Tiash hanya tersenyum kecut menanggapi ucapan Agna. Ia berpikir kalau Agna tidak
mengerti betul tentang Xenatria.

[•X-Code•]

Xenatria diharuskan untuk mendampingi perempuan yang menjadi 'Ratu'-nya seumur


hidup. Bisa dibilang, Xenatria adalah sebutan untuk calon suami sang keturunan Ratu
Kebangkitan Elyosa. Walau memang, ada beberapa yang tidak menikahi Xenatria-nya. Tapi
kebanyakan para wanita keturunan Ratu Kebangkitan menikahi para Xenatria mereka.

Sempat beberapa kali orang tua Tiash ingin mencarikannya Xenatria. Tapi Tiash selalu
menolak dengan tegas. Baginya, Xena yang akan mendampinginya seumur hidup haruslah ia
pilih sendiri.

"Bodohnya aku," pikir Tiash dengan rasa sesal. Tanpa berpikir panjang, ia sudah seenaknya
meminta Ain menjadi Xenatria baginya. Padahal di Logard banyak orang yang masih
membutuhkan kehadirannya.

Rasa sesal itu menambah deras air mata Tiash. Dalam lubuk hatinya yang paling dalam,
Tiash begitu menginginkan Ain untuk menjadi Xena baginya. Tapi di sisi lain, ia tidak mau
merampas dari mereka yang begitu menyayangi Ain.

Riev dan Marlat hanya terdiam mendengar percakapan Tiash dengan Agna. Kedua pemuda
itu tidak terlalu memikirkan hal tersebut. Pikiran keduanya tertuju pada Ain yang baru saja
mereka ketahui masa lalunya.

Tak begitu lama, pintu belakang mobil terbuka. Ain dan Kiev terlihat berdiri di sana.

"Giliran kami sudah selesai," ujar Ain singkat dengan wajah datarnya, seperti biasa. Ia dan
Kiev baru saja tiba di sana, sehingga tidak mendengar percakapan mereka tadi.

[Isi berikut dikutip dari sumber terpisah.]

(* ===== verification/NwkFrame.v ===== *)
(** * NWK frames: [src/crates/ziggurat-zigbee/src/nwk/frame.rs]

    The header with its optional fields, the auxiliary security header, the frame as it travels
    (encrypted) and as the stack sees it (decrypted), and the conversion between the two. The bit
    codecs of the packed fields and CCM are the parameters of [AbstractBits] and [Crypto]. *)

From S2P Require Import Prelude Types AbstractBits Crypto NwkCommands.

Module NwkFrame.

(** [ziggurat_zigbee::ParseError], of [src/crates/ziggurat-zigbee/src/lib.rs]. *)
Inductive ParseError : Type :=
| UnexpectedEnd (ty : string)
| TooLong (ty : string)
| InvalidDiscriminant (ty : string) (got : Z)
| Unsupported (what : string)
| Bits
| Address (e : Types.ParseError)
| Decrypt (e : Crypto.DecryptionError).

Definition BROADCAST_ALL_DEVICES : Nwk := 0xFFFF.
Definition BROADCAST_RX_ON_WHEN_IDLE : Nwk := 0xFFFD.
Definition BROADCAST_LOW_POWER_ROUTERS : Nwk := 0xFFFB.

Inductive NwkFrameType : Type := TypeData | TypeCommand | TypeInterpan.
Inductive NwkRouteDiscovery : Type := Suppress | Enable | WithMulticast.

#[export] Instance NwkFrameType_eq_dec : EqDecision NwkFrameType.
Proof. solve_decision. Defined.
#[export] Instance NwkRouteDiscovery_eq_dec : EqDecision NwkRouteDiscovery.
Proof. solve_decision. Defined.

Record NwkFrameControl := mkFrameControl {
  frame_type : NwkFrameType;
  protocol_version : Z;
  discover_route : NwkRouteDiscovery;
  multicast : bool;
  security : bool;
  fc_source_route : bool;
  fc_destination : bool;
  fc_extended_source : bool;
  end_device_initiator : bool;
  reserved1 : Z
}.

(** The relay count is the length of [relays]. *)
Record NwkSourceRoute := mkSourceRoute {
  relay_index : Z;
  relays : list Nwk
}.

Record NwkHeader := mkHeader {
  frame_control : NwkFrameControl;
  destination : Nwk;
  source : Nwk;
  radius : Z;
  sequence_number : Z;
  destination_ieee : option Eui64;
  source_ieee : option Eui64;
  multicast_control : option Z;
  source_route : option NwkSourceRoute
}.

Inductive NwkSecurityHeaderKeyId : Type := DataKey | NetworkKey | KeyTransportKey | KeyLoadKey.
Inductive NwkSecurityLevel : Type :=
| NoSecurity | Mic32 | Mic64 | Mic128 | Enc | EncMic32 | EncMic64 | EncMic128.

#[export] Instance NwkSecurityHeaderKeyId_eq_dec : EqDecision NwkSecurityHeaderKeyId.
Proof. solve_decision. Defined.
#[export] Instance NwkSecurityLevel_eq_dec : EqDecision NwkSecurityLevel.
Proof. solve_decision. Defined.

Record NwkSecurityHeaderControlField := mkSecurityControl {
  security_level : NwkSecurityLevel;
  key_id : NwkSecurityHeaderKeyId;
  extended_nonce : bool;
  require_verified_frame_counter : bool
}.

Record NwkAuxHeader := mkAuxHeader {
  security_control : NwkSecurityHeaderControlField;
  frame_counter : Z;
  extended_source : option Eui64;
  key_sequence_number : Z
}.

Record EncryptedNwkFrame := mkEncrypted {
  e_nwk_header : NwkHeader;
  e_aux_header : option NwkAuxHeader;
  ciphertext : bytes
}.

Inductive NwkPayload : Type :=
| Opaque (bs : bytes)
| Command (c : NwkCommands.NwkCommand).

Record t := mk {
  nwk_header : NwkHeader;
  aux_header : option NwkAuxHeader;
  payload : NwkPayload
}.

(** ** The chainable overrides of [NwkFrame] *)
Definition set_control (h : NwkHeader) (fc : NwkFrameControl) : NwkHeader :=
  mkHeader fc (destination h) (source h) (radius h) (sequence_number h) (destination_ieee h) (source_ieee h)
    (multicast_control h) (source_route h).
Definition set_header (f : t) (h : NwkHeader) : t := mk h (aux_header f) (payload f).

Definition with_radius (f : t) (r : Z) : t :=
  let h := nwk_header f in
  set_header f (mkHeader (frame_control h) (destination h) (source h) r (sequence_number h) (destination_ieee h)
    (source_ieee h) (multicast_control h) (source_route h)).
Definition with_sequence_number (f : t) (n : Z) : t :=
  let h := nwk_header f in
  set_header f (mkHeader (frame_control h) (destination h) (source h) (radius h) n (destination_ieee h)
    (source_ieee h) (multicast_control h) (source_route h)).
Definition with_source (f : t) (nwk : Nwk) : t :=
  let h := nwk_header f in
  set_header f (mkHeader (frame_control h) (destination h) nwk (radius h) (sequence_number h) (destination_ieee h)
    (source_ieee h) (multicast_control h) (source_route h)).
Definition with_destination_ieee (f : t) (ieee : option Eui64) : t :=
  let h := nwk_header f in let fc := frame_control h in
  set_header f (mkHeader
    (mkFrameControl (frame_type fc) (protocol_version fc) (discover_route fc) (multicast fc) (security fc)
       (fc_source_route fc) (bool_decide (is_Some ieee)) (fc_extended_source fc) (end_device_initiator fc) (reserved1 fc))
    (destination h) (source h) (radius h) (sequence_number h) ieee (source_ieee h) (multicast_control h) (source_route h)).
Definition with_source_ieee (f : t) (ieee : option Eui64) : t :=
  let h := nwk_header f in let fc := frame_control h in
  set_header f (mkHeader
    (mkFrameControl (frame_type fc) (protocol_version fc) (discover_route fc) (multicast fc) (security fc)
       (fc_source_route fc) (fc_destination fc) (bool_decide (is_Some ieee)) (end_device_initiator fc) (reserved1 fc))
    (destination h) (source h) (radius h) (sequence_number h) (destination_ieee h) ieee (multicast_control h) (source_route h)).
Definition with_discover_route (f : t) (d : NwkRouteDiscovery) : t :=
  let fc := frame_control (nwk_header f) in
  set_header f (set_control (nwk_header f)
    (mkFrameControl (frame_type fc) (protocol_version fc) d (multicast fc) (security fc) (fc_source_route fc)
       (fc_destination fc) (fc_extended_source fc) (end_device_initiator fc) (reserved1 fc))).
Definition unsecured (f : t) : t :=
  let fc := frame_control (nwk_header f) in
  set_header f (set_control (nwk_header f)
    (mkFrameControl (frame_type fc) (protocol_version fc) (discover_route fc) (multicast fc) false (fc_source_route fc)
       (fc_destination fc) (fc_extended_source fc) (end_device_initiator fc) (reserved1 fc))).

(** ** Parsing *)

(** [remaining[0]] and [&remaining[1..]], with no check before them. *)
Definition index_first {E} (bs : bytes) : res E (Z * bytes) :=
  match bs with [] => Panic | b :: rest => Ok (b, rest) end.

(** [NwkPayload::as_opaque]. *)
Definition as_opaque (p : NwkPayload) : option bytes := match p with Opaque bs => Some bs | Command _ => None end.

Section Codec.
Context `{!AbstractBits NwkFrameControl, !AbstractBits NwkSourceRoute, !AbstractBits NwkSecurityHeaderControlField}.
Context `{!NwkCommands.CommandCodecs, !Ccm}.

Definition read_bits {T} `{AbstractBits T} (bs : bytes) : res ParseError (T * bytes) :=
  map_err (fun _ => Bits) (read_prefix bs).

(** An optional IEEE address. *)
Definition parse_ieee (present : bool) (bs : bytes) : res ParseError (option Eui64 * bytes) :=
  if present then '(ieee, rest) ← map_err Address (Eui64.deserialize bs); Ok (Some ieee, rest) else Ok (None, bs).

Definition parse_multicast_control (present : bool) (bs : bytes) : res ParseError (option Z * bytes) :=
  if present then
    match bs with
    | [] => Err (UnexpectedEnd "NWK multicast control")
    | control :: rest => Ok (Some control, rest)
    end
  else Ok (None, bs).

Definition parse_source_route (present : bool) (bs : bytes) : res ParseError (option NwkSourceRoute * bytes) :=
  if present then '(route, rest) ← read_bits bs; Ok (Some route, rest) else Ok (None, bs).

Definition header_deserialize (bs : bytes) : res ParseError (NwkHeader * bytes) :=
  if (length bs <? 8)%nat then Err (UnexpectedEnd "NwkHeader")
  else
    '(fc, bs) ← read_bits bs;
    '(dest, bs) ← map_err Address (Nwk.deserialize bs);
    '(src, bs) ← map_err Address (Nwk.deserialize bs);
    '(rad, bs) ← index_first bs;
    '(seq, bs) ← index_first bs;
    '(dest_ieee, bs) ← parse_ieee (fc_destination fc) bs;
    '(src_ieee, bs) ← parse_ieee (fc_extended_source fc) bs;
    '(control, bs) ← parse_multicast_control (multicast fc) bs;
    '(route, bs) ← parse_source_route (fc_source_route fc) bs;
    Ok (mkHeader fc dest src rad seq dest_ieee src_ieee control route, bs).

Definition option_bytes {A} (f : A -> bytes) (o : option A) : bytes := match o with Some a => f a | None => [] end.

(** [NwkHeader::serialize_into]. *)
Definition header_serialize {E} (bs : bytes) (h : NwkHeader) : res E bytes :=
  bs ← extend_abstract_bits bs (frame_control h);
  let bs := bs ++ Nwk.to_bytes (destination h) ++ Nwk.to_bytes (source h) ++ [radius h; sequence_number h]
    ++ option_bytes Eui64.to_bytes (destination_ieee h) ++ option_bytes Eui64.to_bytes (source_ieee h)
    ++ option_bytes (fun c => [c]) (multicast_control h) in
  match source_route h with
  | Some route => extend_abstract_bits bs route
  | None => Ok bs
  end.

(** [NwkSecurityHeaderControlField::to_bytes]: the writer fills a one-byte buffer. *)
Definition control_bytes {E} (c : NwkSecurityHeaderControlField) : res E bytes :=
  written ← unwrap (write_abstract_bits c);
  if (length written <=? 1)%nat then Ok (take 1 (written ++ [0])) else Panic.

Definition aux_deserialize (bs : bytes) : res ParseError (NwkAuxHeader * bytes) :=
  if (length bs <? 6)%nat then Err (UnexpectedEnd "NwkAuxHeader")
  else
    '(control, bs) ← read_bits bs;
    if (length bs <? 4)%nat then Panic
    else
      let counter := from_le_bytes (take 4 bs) in
      '(src, bs) ← parse_ieee (extended_nonce control) (drop 4 bs);
      match bs with
      | [] => Err (UnexpectedEnd "NWK key sequence number")
      | key_seq :: rest => Ok (mkAuxHeader control counter src key_seq, rest)
      end.

(** [NwkAuxHeader::serialize_into]. *)
Definition aux_serialize {E} (bs : bytes) (a : NwkAuxHeader) : res E bytes :=
  control ← control_bytes (security_control a);
  Ok (bs ++ control ++ to_le_bytes 4 (frame_counter a) ++ option_bytes Eui64.to_bytes (extended_source a)
        ++ [key_sequence_number a]).

(** [EncryptedNwkFrame::from_bytes]. *)
Definition from_bytes (bs : bytes) : res ParseError EncryptedNwkFrame :=
  if (MAX_PHY_PACKET_SIZE <? length bs)%nat then Err (TooLong "NwkFrame")
  else
    '(h, rest) ← header_deserialize bs;
    '(aux, rest) ←
      (if security (frame_control h) then '(a, rest) ← aux_deserialize rest; Ok (Some a, rest) else Ok (None, rest));
    if (length rest <=? MAX_PHY_PACKET_SIZE)%nat then Ok (mkEncrypted h aux rest) else Err (TooLong "ciphertext").

(** [EncryptedNwkFrame::extend_frame_bytes] and [to_bytes]. *)
Definition extend_frame_bytes {E} (bs : bytes) (f : EncryptedNwkFrame) : res E bytes :=
  bs ← header_serialize bs (e_nwk_header f);
  bs ← match e_aux_header f with Some a => aux_serialize bs a | None => Ok bs end;
  Ok (bs ++ ciphertext f).

Definition to_bytes {E} (f : EncryptedNwkFrame) : res E bytes := extend_frame_bytes [] f.

(** ** Protection *)

Definition set_level (a : NwkAuxHeader) (level : NwkSecurityLevel) : NwkAuxHeader :=
  let c := security_control a in
  mkAuxHeader (mkSecurityControl level (key_id c) (extended_nonce c) (require_verified_frame_counter c))
    (frame_counter a) (extended_source a) (key_sequence_number a).

(** [get_modified_aux_header] and [get_nonce], the same on both frame types. *)
Definition get_modified_aux_header {E} (aux : option NwkAuxHeader) (level : NwkSecurityLevel) : res E NwkAuxHeader :=
  a ← unwrap aux; Ok (set_level a level).

Definition get_nonce {E} (h : NwkHeader) (a : NwkAuxHeader) : res E bytes :=
  src ← unwrap (match extended_source a with Some e => Some e | None => source_ieee h end);
  control ← control_bytes (security_control a);
  Ok (Eui64.to_bytes src ++ to_le_bytes 4 (frame_counter a) ++ control).

(** The nonce and the authenticated data of [encrypt] and [decrypt]. *)
Definition protection {E} (h : NwkHeader) (aux : option NwkAuxHeader) : res E (bytes * bytes) :=
  a ← get_modified_aux_header aux EncMic32;
  nonce ← get_nonce h a;
  auth_data ← header_serialize [] h;
  auth_data ← aux_serialize auth_data a;
  Ok (nonce, auth_data).

Definition payload_to_bytes {E} (p : NwkPayload) : res E bytes :=
  match p with
  | Opaque bs => Ok bs
  | Command c =>
      bs ← NwkCommands.command_to_bytes c;
      if (length bs <=? MAX_PHY_PACKET_SIZE)%nat then Ok bs else Panic
  end.

Definition payload_from_bytes {E} (ty : NwkFrameType) (bs : bytes) : res E NwkPayload :=
  match ty with
  | TypeCommand => c ← NwkCommands.command_from_bytes bs; Ok (Command c)
  | TypeData | TypeInterpan => Ok (Opaque bs)
  end.

Definition encrypt {E} (f : t) (key : Key) : res E EncryptedNwkFrame :=
  protected ← protection (nwk_header f) (aux_header f);
  plain ← payload_to_bytes (payload f);
  cipher ← Crypto.software_encrypt_ccm key protected.1 protected.2 plain;
  Ok (mkEncrypted (nwk_header f) (aux_header f) cipher).

Definition decrypt (f : EncryptedNwkFrame) (key : Key) : res Crypto.DecryptionError t :=
  protected ← protection (e_nwk_header f) (e_aux_header f);
  plain ← Crypto.software_decrypt_ccm key protected.1 protected.2 (ciphertext f);
  p ← payload_from_bytes (frame_type (frame_control (e_nwk_header f))) plain;
  Ok (mk (e_nwk_header f) (e_aux_header f) p).
End Codec.
End NwkFrame.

Dengan terburu-buru, Tiash dan Vabica mengusap air mata mereka, lalu menyunggingkan
senyum pada Ain.

Riev beranjak dari tempatnya, lalu berjalan keluar dari mobil. "Oke! Nah... Ain, sahabatku!
Beristirahatlah, kawan! Jaga para ladies itu okaay? Kau tidak sendirian, Ain!" ujarnya sembari
mengacungkan jempol.

"Uh... Ain." Marlat yang juga bersiap untuk pergi berjaga, berhenti sejenak saat berpapasan
dengan Ain. "M-Maafkan aku... Sempat membencimu...." ujarnya sambil berlalu pergi, tanpa
menoleh ke arah Ain.
Vabica yang mengikuti Riev dan Marlat juga menghentikan langkahnya di dekat Ain. "K-
Kak Ain... Selamat beristirahat, kak... Uh... Aku... Aku sayang kakak!" ujar Vabica dengan
wajah tersipu, yang dengan terburu-buru langsung pergi menjauh.

"Haah?" Ain mengangkat sebelah alisnya dengan raut wajah heran setelah mendapat
perlakuan aneh dari teman-temannya.

Ia menatap Tiash dan Agna, yang malah tersenyum lebar ke arahnya. Ia menoleh ke arah
Kiev, berharap mendapat jawaban di sana. Tapi Kiev malah memperlihatkan raut wajah heran,
sama sepertinya.

"Mereka itu... Kenapa, sih?" pikir Ain dengan rasa heran, sembari menggaruk-garuk
kepalanya yang tentu saja tidak gatal.